__Work instructions__. From the records below, set down exactly the lines starting with the line that contains "split_and!; [|done| |done|done]." and going on through the line that contains "destruct (adv_virtual_hosts adv)". Nothing else is wanted.

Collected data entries
Lemma make_cors_config_ok : make_cors_config = Ok (Cors.build tests_cors).
Proof.
  unfold make_cors_config, allow_origins, allow_headers, allow_methods. cbn [extend_with].
  change (into_origin "https://example.com/") with (origin_from_parts "https" "example.com/" ≫= hv_from_str).
  rewrite doc_origin. cbn [mbind option_bind]. rewrite hv_from_str_visible by reflexivity.
  cbn [unwrap rbind allowed_headers exposed_headers max_age allowed_methods origins cors_new default].
  rewrite doc_header_name by reflexivity. cbn [unwrap rbind allowed_headers exposed_headers max_age allowed_methods origins].
  rewrite method_GET, (proj1 (proj2 method_from_bytes_supported)). reflexivity.
Qed.

(** What the configuration of the tests answers. *)
Lemma tests_origin o : is_origin_allowed (Cors.build tests_cors) o = str_eqb o "https://example.com".
Proof.
  apply eq_bool_prop_intro. rewrite !Is_true_true, is_origin_allowed_spec, str_eqb_eq. cbn. split.
  - intros [_ Ho]. specialize (Ho _ eq_refl). set_solver.
  - intros ->. split; [done|]. intros ? [= <-]. set_solver.
Qed.

Lemma tests_method text m :
  method_from_bytes text = Some m →
  is_method_allowed (Cors.build tests_cors) text = is_get m || is_head m.
Proof.
  intros Hm. unfold is_method_allowed. rewrite Hm. unfold is_get, is_head. cbn.
  repeat case_bool_decide; set_solver.
Qed.
(* ===== verification/Service.v ===== *)
(** * The Hyper service: [service.rs]

    A router service makes one request service per connection, with the peer
    address of the connection; a request service logs the request and delegates
    to the request handler.  A connection is anything of the class [Transport],
    so that the service is proved for plain and for TLS connections at once. *)

From S2P Require Import Prelude RustStr Logger IpAddr RustPath Fs FsStream ContentCoding Http.
From S2P Require Import HttpInstances Opts FsPath ErrorPage MemCache DirectoryListing StaticFiles Cors.
From S2P Require Import BasicAuth LogAddr Handler Transport Tls.

Open Scope sws_scope.

Section Service.
Context `{!HttpC, !HeadersC, !MatchC, !PercentC, !ListingC, !OriginC, !BcryptC}.
Context (method_display : Method → string) (uri_display : Uri → string).

(** [Arc<RequestHandler>] is its options, which never change. *)
Record RequestServiceBuilder : Type := { rb_handler : RequestHandlerOpts }.

Record RequestService : Type := {
  rs_handler : RequestHandlerOpts;
  rs_remote_addr : option SocketAddr
}.

Record RouterService : Type := { ro_builder : RequestServiceBuilder }.

Definition service_builder_new (handler : RequestHandlerOpts) : RequestServiceBuilder :=
  {| rb_handler := handler |}.

(** [RequestServiceBuilder::build] *)
Definition service_build (b : RequestServiceBuilder) (remote_addr : option SocketAddr) : RequestService :=
  {| rs_handler := rb_handler b; rs_remote_addr := remote_addr |}.

(** [RouterService::new] *)
Definition router_new (handler : RequestHandlerOpts) : RouterService :=
  {| ro_builder := service_builder_new handler |}.

(** [poll_ready] of both services *)
Definition service_poll_ready : Poll (Result unit Error) := Ready (Ok ()).

(** [<RouterService as Service<&T>>::call] *)
Definition router_call {Cx T} `{!Transport Cx T} (r : RouterService) (conn : T) : RequestService :=
  service_build (ro_builder r) (remote_addr conn).

(** [<RequestService as Service<Request<Body>>>::call]: the line that is logged and
    the answer of the handler. *)
Definition request_call (w : World) (s : RequestService) (req : Request)
    : Event * Result Response Error :=
  (LogAddr.pre_process method_display uri_display (rs_handler s) req (rs_remote_addr s),
   Handler.handle w (rs_handler s) req).

(** ** TLS connections *)

Section Connection.
Context `{Htls : !TlsC}.

Lemma poll_op_remote_addr cx op (t : TlsStream) o t' :
  poll_op cx op t = Ok (o, t') → ts_remote_addr t' = ts_remote_addr t.
Proof.
  intros Hp. destruct op; cbn in Hp; apply rbind_Ok in Hp as ([r t1] & Hp & Heq); simplify_eq/=;
    unfold tls_poll_read, tls_poll_write, tls_poll_flush, tls_poll_shutdown, after_handshake in Hp;
    repeat (case_hyp Hp || (apply rbind_Ok in Hp as (? & ? & Hp))); by simplify_eq.
Qed.

Lemma run_remote_addr ops (t : TlsStream) os t' :
  run ops t = Ok (os, t') → ts_remote_addr t' = ts_remote_addr t.
Proof.
  revert t os. induction ops as [|[cx op] ops IH]; intros t os Hr; cbn in Hr; [by simplify_eq|].
  apply rbind_Ok in Hr as ([o t1] & Ho & Hr). apply rbind_Ok in Hr as ([os' t2] & Hos & Hr). simplify_eq/=.
  rewrite (IH _ _ Hos). by eapply poll_op_remote_addr.
Qed.

(** Requests over TLS are answered by the handler with the address of the TCP
    peer: at any point of the connection (during the handshake or after any
    operations), the service made for it logs that address when the option is on,
    and its answer is the handler's. *)
Lemma tls_requests_reach_handler sock config ops os t opts w req :
  run ops (tls_stream_new sock config) = Ok (os, t) →
  let out := request_call w (router_call (router_new opts) t) req in
  out.2 = Handler.handle w opts req
  ∧ (log_remote_address opts = true →
     ∃ rest, ev_text out.1 = concat_str ["incoming request: method="; method_display (req_method req); " uri=";
                                   uri_display (req_uri req); " remote_addr=";
                                   addr_display (addr_remote_addr sock); rest]).
Proof.
  intros Hr%run_remote_addr out. split; [done|]. intros Hl.
  exists (if trusts_forwarded opts (Some (addr_remote_addr sock)) then
            match real_remote_ip req with
            | Some real_ip => concat_str [" real_remote_ip="; ip_display real_ip]
            | None => ""
            end
          else "").
  unfold out, request_call, LogAddr.pre_process, remote_addrs. cbn [fst rs_handler rs_remote_addr
    router_call service_build ro_builder router_new service_builder_new rb_handler].
  cbn [remote_addr TlsStream_transport]. rewrite Hr. cbn [ts_remote_addr tls_stream_new]. rewrite Hl.
  destruct (health opts && _); cbn [ev_text tracing concat_str foldr]; by rewrite ?append_assoc, ?append_nil_r.
Qed.

End Connection.

End Service.

Lemma tls_requests_witness :
  let peer := {| sa_ip := V4 {| oct_a := 1; oct_b := 2; oct_c := 3; oct_d := 4 |};
                 sa_port := 5; sa_scope_id := 0 |} in
  let cfg := Build_ServerConfig (Htls := tls_sample) ([], "k") [] in
  let opts := sample_handler_opts "" "" false in
  let w := sample_world [dir_node "/srv"; file_node "/srv/a.txt" "hello" 5000000000] in
  (request_call (λ _, "GET") (λ _, "/") w
     (router_call (router_new opts) (tls_stream_new (Htls := tls_sample) peer cfg))
     (get_request "/a.txt" hm_new)).2
  = Handler.handle w opts (get_request "/a.txt" hm_new).
Proof.
  intros peer cfg opts w.
  apply (tls_requests_reach_handler (Htls := tls_sample) (λ _, "GET") (λ _, "/") peer cfg [] []).
  reflexivity.
Defined.
(** What the sequence of [init] calls amounts to: every option is the setting of the
    same name, whatever the defaults were; only the root, CORS, the metrics
    collector and the cache store can stop the start. *)
Lemma handler_opts_outcome fs gl settings :
  let general := s_general settings in
  outcome (handler_opts fs gl settings) =
  if negb (path_is_dir fs (g_root general)) then Err "root directory was not found or inaccessible"
  else if g_experimental_metrics general && gl_collector gl then Panic
  else
    let? cors := Cors.new (trim (g_cors_allow_origins general)) (trim (g_cors_allow_headers general))
                   (trim (g_cors_expose_headers general)) in
    let? m := outcome (MemCache.init (gl_store gl) (features_opts fs settings cors)) in
    Ok ({| gl_store := m.1; gl_collector := g_experimental_metrics general || gl_collector gl |}, m.2).
Proof.
  intros general. unfold handler_opts. fold general. rewrite outcome_bind. cbn [outcome lift snd]. rewrite valid_dirpath_cases.
  destruct (path_is_dir fs (g_root general)); [|done]. cbn [negb rbind]. rewrite !outcome_log_if.
  run_steps. rewrite bool_decide_false by apply comma_list_not_nil. unfold Metrics.init, Cors.init.
  destruct (g_experimental_metrics general) eqn:Hme, (gl_collector gl); cbn [andb orb];
    run_steps; [done|..];
    (destruct (Cors.new _ _ _) as [cors| |]; [|done..]);
    destruct (negb (is_empty (trim (g_cors_allow_origins general))));
    run_steps; rewrite outcome_bind; unfold features_opts; fold general; by rewrite Hme.
Qed.

(** The cache set-up touches no other option. *)
Lemma mem_init_Ok store opts r :
  outcome (MemCache.init store opts) = Ok r → memory_cache opts = None →
  (∃ mc, r = (Some ∅, set_memory_cache (Some mc) opts) ∧ is_Some (advanced_opts opts ≫= adv_memory_cache))
  ∨ r = (store, opts) ∧ advanced_opts opts ≫= adv_memory_cache = None.
Proof.
  intros Hi Hn. unfold MemCache.init in Hi. destruct (advanced_opts opts ≫= adv_memory_cache) as [mc|].
  - destruct store; [done|]. injection Hi as <-. left. eauto.
  - injection Hi as <-. by right.
Qed.

(** What starting establishes: the options are those of the features, with the cache
    when it is configured. *)
Lemma handler_opts_started fs gl settings gl' opts :
  outcome (handler_opts fs gl settings) = Ok (gl', opts) →
  path_is_dir fs (g_root (s_general settings)) = true
  ∧ ∃ cors, let f := features_opts fs settings cors in
      (∃ mc, opts = set_memory_cache (Some mc) f ∧ gl_store gl' = Some ∅
             ∧ is_Some (s_advanced settings ≫= adv_memory_cache))
      ∨ opts = f ∧ gl_store gl' = gl_store gl ∧ s_advanced settings ≫= adv_memory_cache = None.
Proof.
  rewrite handler_opts_outcome. cbv zeta. destruct (path_is_dir _ _); [|done]. cbn [negb].
  destruct (_ && _); [done|]. intros (cors & _ & Hr)%rbind_Ok. apply rbind_Ok in Hr as (m & Hm & Hr).
  injection Hr as <- <-. split; [done|]. exists cors.
  apply mem_init_Ok in Hm as [(mc & -> & ?)|[-> ?]]; [left; eauto|by right|done].
Qed.

Lemma handler_opts_Ok fs gl settings gl' opts :
  outcome (handler_opts fs gl settings) = Ok (gl', opts) →
  path_is_dir fs (root_dir opts) = true ∧ root_dir opts = g_root (s_general settings)
  ∧ advanced_opts opts = s_advanced settings ∧ index_files opts ≠ []
  ∧ page404 opts = page_path (root_dir opts) (g_page404 (s_general settings))
  ∧ page50x opts = page_path (root_dir opts) (g_page50x (s_general settings))
  ∧ (is_Some (memory_cache opts) ↔ is_Some (s_advanced settings ≫= adv_memory_cache))
  ∧ (is_Some (memory_cache opts) → gl_store gl' = Some ∅).
Proof.
  intros (Hd & cors & [(mc & -> & Hg & Ha)|(-> & _ & Ha)])%handler_opts_started; cbn.
  - split_and!; try done. apply comma_list_not_nil.
  - rewrite Ha. split_and!; try done. apply comma_list_not_nil.
Qed.

Lemma handler_opts_security fs gl settings gl' opts :
  outcome (handler_opts fs gl settings) = Ok (gl', opts) →
  security_headers opts = g_security_headers (s_general settings).
Proof. by intros (_ & cors & [(mc & -> & _)|(-> & _)])%handler_opts_started. Qed.

(** Without a cache the options are those of the features. *)
Lemma handler_opts_uncached fs gl settings gl' opts :
  outcome (handler_opts fs gl settings) = Ok (gl', opts) → s_advanced settings ≫= adv_memory_cache = None →
  ∃ cors, opts = features_opts fs settings cors.
Proof.
  intros (_ & cors & [(mc & _ & _ & Ha)|(-> & _)])%handler_opts_started Hn; [|eauto].
  rewrite Hn in Ha. by destruct Ha.
Qed.

(** C3. A server that starts answers every request: from settings the start accepts,
    whatever the files have become and whatever the cache holds by then, the handler
    returns a response for whatever it is asked.  The one exception is a [GET] of
    the metrics endpoint when the metrics crate cannot produce its text, which is
    unwrapped. *)
Theorem started_server_total fs gl settings gl' opts fs' store metrics req :
  outcome (handler_opts fs gl settings) = Ok (gl', opts) →
  fs_total fs' → (is_Some (gl_store gl') → is_Some store) →
  match Handler.handle {| w_fs := fs'; w_store := store; w_metrics := metrics |} opts req with
  | Ok _ => True
  | Err _ => False
  | Panic => metrics = None ∧ experimental_metrics opts = true
             ∧ req_method req = GET ∧ uri_path (req_uri req) = "/metrics"
  end.
Proof.
  intros Hs Hfs Hst'. apply (handle_outcome {| w_fs := fs' |}); [done|].
  apply handler_opts_Ok in Hs as (_ & _ & _ & _ & _ & _ & _ & Hst).
  intros Hmc. apply Hst'. rewrite (Hst Hmc). by eexists.
Qed.

Lemma page_path_located root page :
  is_absolute (page_path root page) = true ∨ path_starts_with root (page_path root page) = true.
Proof.
  unfold page_path, is_relative. destruct (is_absolute page) eqn:Ha; simpl; [by left|].
  destruct (path_starts_with root page) eqn:Hs; simpl; [by right|right].
  apply path_starts_with_true. unfold path_join.
  destruct (decide (root = "")) as [->|Hr]; [done|].
  eexists. by apply components_push_gen.
Qed.

(** C10. A server that starts is well configured: every root it can serve from (its
    own and those of the virtual hosts) is a directory, it has an index file name,
    the error pages are absolute or lie under the root, and the cache is in use
    exactly when it is configured, with an empty store. *)
Theorem started_configuration fs log_init cli settings gl gl' opts :
  outcome (read_settings fs log_init cli) = Ok settings →
  outcome (handler_opts fs gl settings) = Ok (gl', opts) →
  Forall (λ root, path_is_dir fs root = true) (roots opts)
  ∧ index_files opts ≠ []
  ∧ Forall (λ page, is_absolute page = true ∨ path_starts_with (root_dir opts) page = true)
      [page404 opts; page50x opts]
  ∧ (is_Some (memory_cache opts) ↔ is_Some (s_advanced settings ≫= adv_memory_cache))
  ∧ (is_Some (memory_cache opts) → gl_store gl' = Some ∅).
Proof.
  intros Hr Hs. apply handler_opts_Ok in Hs as (Hd & _ & Ha & Hi & H4' & H5' & Hm & Hst).
  split_and!; [|done| |done|done].
  - unfold roots. rewrite Ha. constructor; [done|].
    destruct (s_advanced settings) as [adv|] eqn:Hadv; simpl; [|constructor].
    destruct (adv_virtual_hosts adv) as [vs|] eqn:Hv; simpl; [|constructor].
    apply Forall_fmap. by eapply read_settings_vhosts.
  - rewrite H4', H5'. constructor; [apply page_path_located|].
    constructor; [apply page_path_located|constructor].
Qed.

__Solution to this exercise__.
  split_and!; [|done| |done|done].
  - unfold roots. rewrite Ha. constructor; [done|].
    destruct (s_advanced settings) as [adv|] eqn:Hadv; simpl; [|constructor].
    destruct (adv_virtual_hosts adv) as [vs|] eqn:Hv; simpl; [|constructor].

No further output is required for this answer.